ISDEFE - GraphSummit Madrid - ARETA: Aviation Real-Time Emissions Token Accre...ISDEFE - GraphSummit Madrid - ARETA: Aviation Real-Time Emissions Token Accre...
ISDEFE - GraphSummit Madrid - ARETA: Aviation Real-Time Emissions Token Accre...
 
BBVA - GraphSummit Madrid - Caso de éxito en BBVA: Optimizando con grafos
BBVA - GraphSummit Madrid - Caso de éxito en BBVA: Optimizando con grafosBBVA - GraphSummit Madrid - Caso de éxito en BBVA: Optimizando con grafos
BBVA - GraphSummit Madrid - Caso de éxito en BBVA: Optimizando con grafos
 
Graph Everywhere - Josep Taruella - Por qué Graph Data Science en tus modelos...
Graph Everywhere - Josep Taruella - Por qué Graph Data Science en tus modelos...Graph Everywhere - Josep Taruella - Por qué Graph Data Science en tus modelos...
Graph Everywhere - Josep Taruella - Por qué Graph Data Science en tus modelos...
 
GraphSummit Madrid - Product Vision and Roadmap - Luis Salvador Neo4j
GraphSummit Madrid - Product Vision and Roadmap - Luis Salvador Neo4jGraphSummit Madrid - Product Vision and Roadmap - Luis Salvador Neo4j
GraphSummit Madrid - Product Vision and Roadmap - Luis Salvador Neo4j
 
Neo4j_Exploring the Impact of Graph Technology on Financial Services.pdf
Neo4j_Exploring the Impact of Graph Technology on Financial Services.pdfNeo4j_Exploring the Impact of Graph Technology on Financial Services.pdf
Neo4j_Exploring the Impact of Graph Technology on Financial Services.pdf
 
Rabobank_Exploring the Impact of Graph Technology on Financial Services.pdf
Rabobank_Exploring the Impact of Graph Technology on Financial Services.pdfRabobank_Exploring the Impact of Graph Technology on Financial Services.pdf
Rabobank_Exploring the Impact of Graph Technology on Financial Services.pdf
 
Webinar - IA generativa e grafi Neo4j: RAG time!

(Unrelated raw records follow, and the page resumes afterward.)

(** The chain from [k] on depends on the pipes through what [k] will read and
    the pipes after it. *)
Lemma future_ext b b' ps : ∀ k xs xs',
  inbox b k ++ xs = inbox b' k ++ xs' → (∀ j, (k ≤ j)%nat → b' j = b j) →
  future b' k xs' ps = future b k xs ps.
Proof.
  induction ps as [|p ps IH]; intros k xs xs' Hin Hb; [done|]. destruct ps as [|q ps].
  - cbn. by rewrite Hin.
  - rewrite !future_cons, Hin. destruct (pass_on k _ p) as [[ys n]|]; [|done]. cbn [mbind option_bind].
    rewrite (IH (S k) ys ys); [done| |intros j Hj; apply Hb; lia]. cbn. by rewrite Hb.
Qed.

Lemma through_ext b b' ps : ∀ k xs,
  (∀ j, (S j < length ps + k)%nat → b' j = b j) → through b' k xs ps = through b k xs ps.
Proof.
  induction ps as [|p ps IH]; intros k xs Hb; [done|]. cbn [through].
  replace (inbox b' k) with (inbox b k).
  - destruct (pass_on k _ p) as [[ys n]|]; [|done]. cbn. rewrite IH; [done|].
    intros j Hj. apply Hb. cbn. lia.
  - destruct k; [done|]. cbn. symmetry. apply Hb. cbn. lia.
Qed.

(** ** The invariant *)

(** The descriptors a process has open, by where it is. *)
Definition fds_of (k : nat) (p : pc) : list fd :=
  match p with
  | MPipe | HCloseAgain | Wait | Exit | Exited => []
  | MFork | MCloseR => [(k, false); (k, true)]
  | MLoop _ | MCloseW | PCloseW => [(k, true)]
  | CCloseNums => [(pred k, false); (pred k, true); (pred (pred k), false)]
  | CCloseW => [(pred k, false); (pred k, true)]
  | HRead | HPrint _ | HPipe _ | HClose => [(pred k, false)]
  | HFork _ | PCloseR _ => [(k, false); (k, true); (pred k, false)]
  | PRead _ | PWrite _ _ | PCloseNums => [(k, true); (pred k, false)]
  end.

Webinar - IA generativa e grafi Neo4j: RAG time!Webinar - IA generativa e grafi Neo4j: RAG time!
Webinar - IA generativa e grafi Neo4j: RAG time!
 
IA Generativa y Grafos de Neo4j: RAG time
IA Generativa y Grafos de Neo4j: RAG timeIA Generativa y Grafos de Neo4j: RAG time
IA Generativa y Grafos de Neo4j: RAG time
 
Neo4j: Data Engineering for RAG (retrieval augmented generation)

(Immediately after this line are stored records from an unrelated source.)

(* ===== verification/Pingpong.v ===== *)
(** * pingpong (lab1, pingpong.c)

    A parent and a child exchange one message over two pipes.  Each process is
    the list of system calls it has yet to make; a step lets one process make
    its next call.  Whether [fork] succeeds is a parameter; [pipe] succeeds, as
    the program assumes. *)

From stdpp Require Import relations.
From S2P Require Import Prelude.

(** ** Processes and pipes *)

Inductive pipe := P1 | P2.
Inductive role := Parent | Child.

(** The system calls: [Close p w] closes the write end of [p] when [w]; [Say]
    is [printf] of the pid and a text. *)
Inductive call :=
  | Close (p : pipe) (w : bool)
  | Read (p : pipe) (n : nat)
  | Write (p : pipe) (bs : list Z)
  | Say (msg : string)
  | Exit (status : Z).

(** The calls a process has yet to make, its open pipe ends and its [buf];
    after [Exit] nothing is left. *)
Record proc := Proc { todo : list call; ends : list (pipe * bool); buf : list Z }.

(** Both processes, the bytes in both pipes, what was printed. *)
Record conf := Conf { par : proc; chi : proc; data1 : list Z; data2 : list Z; out : list (role * string) }.

#[export] Instance pipe_eq_dec : EqDecision pipe.
Proof. solve_decision. Defined.
#[export] Instance role_eq_dec : EqDecision role.
Proof. solve_decision. Defined.
#[export] Instance call_eq_dec : EqDecision call.
Proof. solve_decision. Defined.
#[export] Instance proc_eq_dec : EqDecision proc.
Proof. solve_decision. Defined.
#[export] Instance conf_eq_dec : EqDecision conf.
Proof. solve_decision. Defined.

Definition get (r : role) (c : conf) : proc := match r with Parent => par c | Child => chi c end.
Definition put (r : role) (p : proc) (c : conf) : conf :=
  match r with
  | Parent => Conf p (chi c) (data1 c) (data2 c) (out c)
  | Child => Conf (par c) p (data1 c) (data2 c) (out c)
  end.
Definition data (p : pipe) (c : conf) : list Z := match p with P1 => data1 c | P2 => data2 c end.
Definition set_data (p : pipe) (d : list Z) (c : conf) : conf :=
  match p with
  | P1 => Conf (par c) (chi c) d (data2 c) (out c)
  | P2 => Conf (par c) (chi c) (data1 c) d (out c)
  end.

(** Somebody has the write ([w]) or the read end of [p] open. *)
Definition held (p : pipe) (w : bool) (c : conf) : bool :=
  bool_decide ((p, w) ∈ ends (par c)) || bool_decide ((p, w) ∈ ends (chi c)).

Definition PIPESIZE : nat := 512.

(** ** The program *)

Definition contentLen : nat := 12.
(** "hello world\n" *)
Definition hello : list Z := [104; 101; 108; 108; 111; 32; 119; 111; 114; 108; 100; 10].

Definition child_calls : list call :=
  [Close P1 true; Close P2 false; Read P1 contentLen; Say "%d: received ping\n";
   Write P2 hello; Close P1 false; Close P2 true; Exit 0].

Definition parent_calls : list call :=
  [Close P1 false; Close P2 true; Write P1 hello; Read P2 contentLen;
   Close P1 true; Close P2 false; Say "%d: received pong\n"; Exit 0].

Definition all_ends : list (pipe * bool) := [(P1, false); (P1, true); (P2, false); (P2, true)].

(** After [fork]: the child has copies of the parent's pipe ends.  When [fork]
    fails there is no child and the parent's next call is [exit(1)]. *)
Definition start (fork_ok : bool) (junk : list Z) : conf :=
  if fork_ok then Conf (Proc parent_calls all_ends junk) (Proc child_calls all_ends junk) [] [] []
  else Conf (Proc [Exit 1] all_ends junk) (Proc [] [] []) [] [] [].

(** ** System calls

    [read] takes what is there, up to [n] bytes, waits for data while somebody
    can still write, and returns nothing otherwise.  [write] fails without a
    reader and waits while there is no room.  [None]: the call waits, or the
    descriptor is not open. *)
Definition perform (r : role) (k : call) (rest : list call) (c : conf) : option conf :=
  let me := get r c in
  match k with
  | Close p w => Some (put r (Proc rest (filter (λ e, e ≠ (p, w)) (ends me)) (buf me)) c)
  | Read p n =>
      if bool_decide ((p, false) ∈ ends me) then
        match data p c with
        | [] => if held p true c then None else Some (put r (Proc rest (ends me) (buf me)) c)
        | d => Some (set_data p (drop n d)
                 (put r (Proc rest (ends me) (take n d ++ drop (length (take n d)) (buf me))) c))
        end
      else None
  | Write p bs =>
      if bool_decide ((p, true) ∈ ends me) then
        if negb (held p false c) then Some (put r (Proc rest (ends me) (buf me)) c)
        else if Nat.leb (length (data p c) + length bs) PIPESIZE
        then Some (set_data p (data p c ++ bs) (put r (Proc rest (ends me) (buf me)) c))
        else None
      else None
  | Say msg =>
      Some (Conf (par (put r (Proc rest (ends me) (buf me)) c)) (chi (put r (Proc rest (ends me) (buf me)) c))
              (data1 c) (data2 c) (out c ++ [(r, msg)]))
  | Exit _ => Some (put r (Proc [] [] (buf me)) c)
  end.

(** The step of one process, if it can take one. *)
Definition step_of (r : role) (c : conf) : option conf :=
  match todo (get r c) with
  | [] => None
  | k :: rest => perform r k rest c
  end.

Definition step (c c' : conf) : Prop := ∃ r, step_of r c = Some c'.

(** ** Every interleaving *)

Definition successors (c : conf) : list conf :=
  omap (λ r, step_of r c) [Parent; Child].

(** The configurations after [n] steps. *)
Fixpoint layer (n : nat) (cs : list conf) : list conf :=
  match n with
  | O => cs
  | S n => layer n (remove_dups (cs ≫= successors))
  end.

Lemma successors_step c c' : c' ∈ successors c ↔ step c c'.
Proof.
  unfold successors, step. rewrite list_elem_of_omap. split.
  - intros (r & _ & Hr). by exists r.
  - intros [r Hr]. exists r. split; [destruct r; set_solver|done].
Qed.

Lemma layer_complete n : ∀ c c' cs, c ∈ cs → nsteps step n c c' → c' ∈ layer n cs.
Proof.
  induction n as [|n IH]; intros c c' cs Hc Hn; inversion Hn as [|? ? c1 ? Hs Hr]; subst; [done|].
  cbn. apply (IH c1); [|done]. apply elem_of_remove_dups, list_elem_of_bind. exists c. by rewrite successors_step.
Qed.

(** What every run has to look like after [k] of its [n] steps: it is over
    exactly at the end, with [final] reached. *)
Definition on_course (n : nat) (final : conf → bool) (k : nat) (c : conf) : bool :=
  match successors c with
  | [] => bool_decide (k = n) && final c
  | _ => Nat.ltb k n
  end.

Lemma runs_complete n final c0 :
  forallb (λ k, forallb (on_course n final k) (layer k [c0])) (seq 0 (S n)) = true →
  ∀ k c, nsteps step k c0 c →
    (k < n)%nat ∧ (∃ c', step c c') ∨ k = n ∧ final c = true ∧ ∀ c', ¬ step c c'.
Proof.
  rewrite forallb_forall. intros Hall.
  assert (Hk : ∀ k c, (k ≤ n)%nat → nsteps step k c0 c → on_course n final k c = true).
  { intros k c Hle Hs. specialize (Hall k). rewrite <-list_elem_of_In, elem_of_seq, forallb_forall in Hall.
    apply Hall; [lia|]. apply list_elem_of_In. apply (layer_complete k c0); [set_solver|done]. }
  assert (Hle : ∀ k c, nsteps step k c0 c → (k ≤ n)%nat).
  { induction k as [|k IH]; intros c Hs; [lia|]. apply nsteps_inv_r in Hs as (c1 & Hs & Hstep).
    pose proof (IH c1 Hs) as Hle. specialize (Hk k c1 Hle Hs). unfold on_course in Hk.
    apply successors_step in Hstep. destruct (successors c1) as [|x l]; [by apply not_elem_of_nil in Hstep|].
    apply Nat.ltb_lt in Hk. lia. }
  intros k c Hs. specialize (Hk k c (Hle k c Hs) Hs). unfold on_course in Hk.
  destruct (successors c) as [|c' l] eqn:E.
  - apply andb_true_iff in Hk as [Hkn Hf]. apply bool_decide_eq_true in Hkn. right. split; [done|]. split; [done|].
    intros c' Hc'. apply successors_step in Hc'. rewrite E in Hc'. by apply not_elem_of_nil in Hc'.
  - left. split; [by apply Nat.ltb_lt|]. exists c'. apply successors_step. rewrite E. set_solver.
Qed.

(** ** The exchange *)

Definition finished (fork_ok : bool) (c : conf) : bool :=
  if fork_ok then
    bool_decide (c = Conf (Proc [] [] hello) (Proc [] [] hello) [] []
      [(Child, "%d: received ping\n"); (Parent, "%d: received pong\n")]%string)
  else bool_decide (out c = []) && bool_decide (todo (par c) = []).

(** C40: however the two processes are scheduled, the exchange completes: after
    any number of steps short of sixteen somebody can go on, and after sixteen
    both processes have exited with every pipe end closed and the pipes empty,
    each has the other's twelve bytes in its buffer, and "received ping" was
    printed by the child before "received pong" by the parent. *)
Theorem pingpong_completes k c :
  nsteps step k (start true (replicate contentLen 0)) c →
  (k < 16)%nat ∧ (∃ c', step c c') ∨ k = 16%nat ∧ finished true c = true ∧ ∀ c', ¬ step c c'.
Proof. apply (runs_complete 16 (finished true)). vm_compute. reflexivity. Qed.

(** When [fork] fails the parent exits, having printed nothing. *)
Lemma pingpong_no_fork k c :
  nsteps step k (start false (replicate contentLen 0)) c →
  (k < 1)%nat ∧ (∃ c', step c c') ∨ k = 1%nat ∧ finished false c = true ∧ ∀ c', ¬ step c c'.
Proof. apply (runs_complete 1 (finished false)). vm_compute. reflexivity. Qed.

Lemma pingpong_completes_witness :
  let c := start true (replicate contentLen 0) in nsteps step 0 c c ∧ ∃ c', step c c'.
Proof.
  split; [apply nsteps_O|].
  destruct (pingpong_completes 0 _ (nsteps_O _ _)) as [[_ Hs]|[Hk _]]; [exact Hs|discriminate].
Defined.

Neo4j: Data Engineering for RAG (retrieval augmented generation)Neo4j: Data Engineering for RAG (retrieval augmented generation)
Neo4j: Data Engineering for RAG (retrieval augmented generation)
 
Neo4j Graph Summit 2024 Workshop - EMEA - Breda_and_Munchen.pdf
Neo4j Graph Summit 2024 Workshop - EMEA - Breda_and_Munchen.pdfNeo4j Graph Summit 2024 Workshop - EMEA - Breda_and_Munchen.pdf
Neo4j Graph Summit 2024 Workshop - EMEA - Breda_and_Munchen.pdf
 
Enabling GenAI Breakthroughs with Knowledge Graphs
Enabling GenAI Breakthroughs with Knowledge GraphsEnabling GenAI Breakthroughs with Knowledge Graphs
Enabling GenAI Breakthroughs with Knowledge Graphs
 

Recently uploaded

%+27788225528 love spells in Boston Psychic Readings, Attraction spells,Bring...

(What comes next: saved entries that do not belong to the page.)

(* ===== verification/Proc.v ===== *)
(** * The process table (kernel/proc.c of lab2, lab3 and lab4)

    Each lab adds something to [allocproc], [freeproc] and the set-up of a
    process's page table: a page shared with the process ("speed up system
    calls"), a second trapframe ("alarm"), a growth record ("superpages"), a
    trace mask.  What the labs have in common is here, over an interface ([Lab],
    with what it promises in [LabLaws]) for what they differ in; ProcLabs
    has the labs.  The allocator and the functions on page tables are used
    through what the stock kernel documents of them ([ProcEnv],
    [ProcEnvLaws]). *)

From S2P Require Import Prelude Memory Machine.

(** ** State *)

(** The fields of struct proc; [Ctx] are the words of [context]: ra, sp and
    the saved registers. *)
Inductive pfield :=
  | State | Pid | Parent | Name0 | Chan | Killed | Xstate | Kstack | Sz | Pagetable | Trapframe
  | Ctx (n : nat) | Usyscall | OrigTrapframe | Next | Ticks | TickCount | Run | TraceId.

#[export] Instance pfield_eq_dec : EqDecision pfield.
Proof. solve_decision. Defined.

Definition proc : Type := pfield → Z.

Definition upd (f : pfield) (v : Z) (p : proc) : proc := λ g, if decide (g = f) then v else p g.

(** The process table and the rest of the kernel. *)
Record pstate {P : Type} := PState { ptab : nat → proc; prest : P }.
Arguments pstate P : clear implicits.

Definition upd_proc {P} (k : nat) (p : proc) (x : pstate P) : pstate P :=
  PState _ (λ i, if Nat.eqb i k then p else ptab x i) (prest x).

(** Numbers of the stock headers. *)
Class ProcLayout := {
  NPROC : nat;
  UNUSED : Z; USED : Z;
  forkret : Z; trampoline : Z;
  UNUSED_USED : UNUSED ≠ USED;
}.

Section proc_ops.
Context `{Riscv, MemLayout, ProcLayout} {P : Type}.

Definition get (k : nat) (f : pfield) : M (kst (pstate P)) Z := getx (λ x, ptab x k f).
Definition set (k : nat) (f : pfield) (v : Z) : M (kst (pstate P)) unit :=
  modx (λ x, upd_proc k (upd f v (ptab x k)) x).

Definition plock (k : nat) : lock := ("proc", Z.of_nat k).

Definition proc_at (k : nat) (s : kst (pstate P)) : proc := ptab (ext s) k.
Definition with_proc (k : nat) (p : proc) (s : kst (pstate P)) : kst (pstate P) :=
  set_ext (upd_proc k p (ext s)) s.

(** ** The allocator and the page tables *)

(** Which pages have been handed out to callers of [kalloc] (the pages of page
    tables are not among them), and what each user page table maps: the page
    and the permissions at each address. *)
Class ProcEnv := {
  kalloc : M (kst (pstate P)) Z;
  kfree : Z → M (kst (pstate P)) unit;
  uvmcreate : M (kst (pstate P)) Z;
  mappages : Z → Z → Z → Z → Z → M (kst (pstate P)) Z;
  uvmunmap : Z → Z → Z → Z → M (kst (pstate P)) unit;
  uvmfree : Z → Z → M (kst (pstate P)) unit;
  allocpid : M (kst (pstate P)) Z;
  handed : P → gset Z;
  tables : P → gmap Z (gmap Z (Z * Z));
}.

Context `{!ProcEnv}.

(** The pages a table maps.  A table holds its pages when each is handed out
    and none is mapped twice: they can be given back, once. *)
Definition pages_of (μ : gmap Z (Z * Z)) : gset Z := map_img (fst <$> μ).

Definition holds_pages (h : gset Z) (μ : gmap Z (Z * Z)) : Prop :=
  pages_of μ ⊆ h ∧
  ∀ va va' e e', μ !! va = Some e → μ !! va' = Some e' → e.1 = e'.1 → va = va'.

Definition in_handed (h : gset Z) (b : Z) : Prop := ∃ p, p ∈ h ∧ in_range p 4096 b.

(** A stock function changes neither the process table nor the pages that
    stay handed out. *)
Record env_step (s s' : kst (pstate P)) (h : gset Z) (t : gmap Z (gmap Z (Z * Z))) : Prop := {
  es_ptab : ptab (ext s') = ptab (ext s);
  es_held : held s' = held s;
  es_console : console s' = console s;
  es_handed : handed (prest (ext s')) = h;
  es_tables : tables (prest (ext s')) = t;
  es_mem : agree_on (in_handed (h ∩ handed (prest (ext s)))) (kmem s) (kmem s');
}.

%+27788225528 love spells in Boston Psychic Readings, Attraction spells,Bring...%+27788225528 love spells in Boston Psychic Readings, Attraction spells,Bring...
%+27788225528 love spells in Boston Psychic Readings, Attraction spells,Bring...
masabamasaba
 
+971565801893>>SAFE AND ORIGINAL ABORTION PILLS FOR SALE IN DUBAI AND ABUDHAB...
+971565801893>>SAFE AND ORIGINAL ABORTION PILLS FOR SALE IN DUBAI AND ABUDHAB...+971565801893>>SAFE AND ORIGINAL ABORTION PILLS FOR SALE IN DUBAI AND ABUDHAB...
+971565801893>>SAFE AND ORIGINAL ABORTION PILLS FOR SALE IN DUBAI AND ABUDHAB...
Health
 
%+27788225528 love spells in Colorado Springs Psychic Readings, Attraction sp...
%+27788225528 love spells in Colorado Springs Psychic Readings, Attraction sp...%+27788225528 love spells in Colorado Springs Psychic Readings, Attraction sp...
%+27788225528 love spells in Colorado Springs Psychic Readings, Attraction sp...
masabamasaba
 

Recently uploaded (20)

WSO2CON 2024 - Building the API First Enterprise – Running an API Program, fr...
WSO2CON 2024 - Building the API First Enterprise – Running an API Program, fr...WSO2CON 2024 - Building the API First Enterprise – Running an API Program, fr...
WSO2CON 2024 - Building the API First Enterprise – Running an API Program, fr...
 
WSO2CON 2024 - Navigating API Complexity: REST, GraphQL, gRPC, Websocket, Web...
WSO2CON 2024 - Navigating API Complexity: REST, GraphQL, gRPC, Websocket, Web...WSO2CON 2024 - Navigating API Complexity: REST, GraphQL, gRPC, Websocket, Web...
WSO2CON 2024 - Navigating API Complexity: REST, GraphQL, gRPC, Websocket, Web...
 
%+27788225528 love spells in Boston Psychic Readings, Attraction spells,Bring...
%+27788225528 love spells in Boston Psychic Readings, Attraction spells,Bring...%+27788225528 love spells in Boston Psychic Readings, Attraction spells,Bring...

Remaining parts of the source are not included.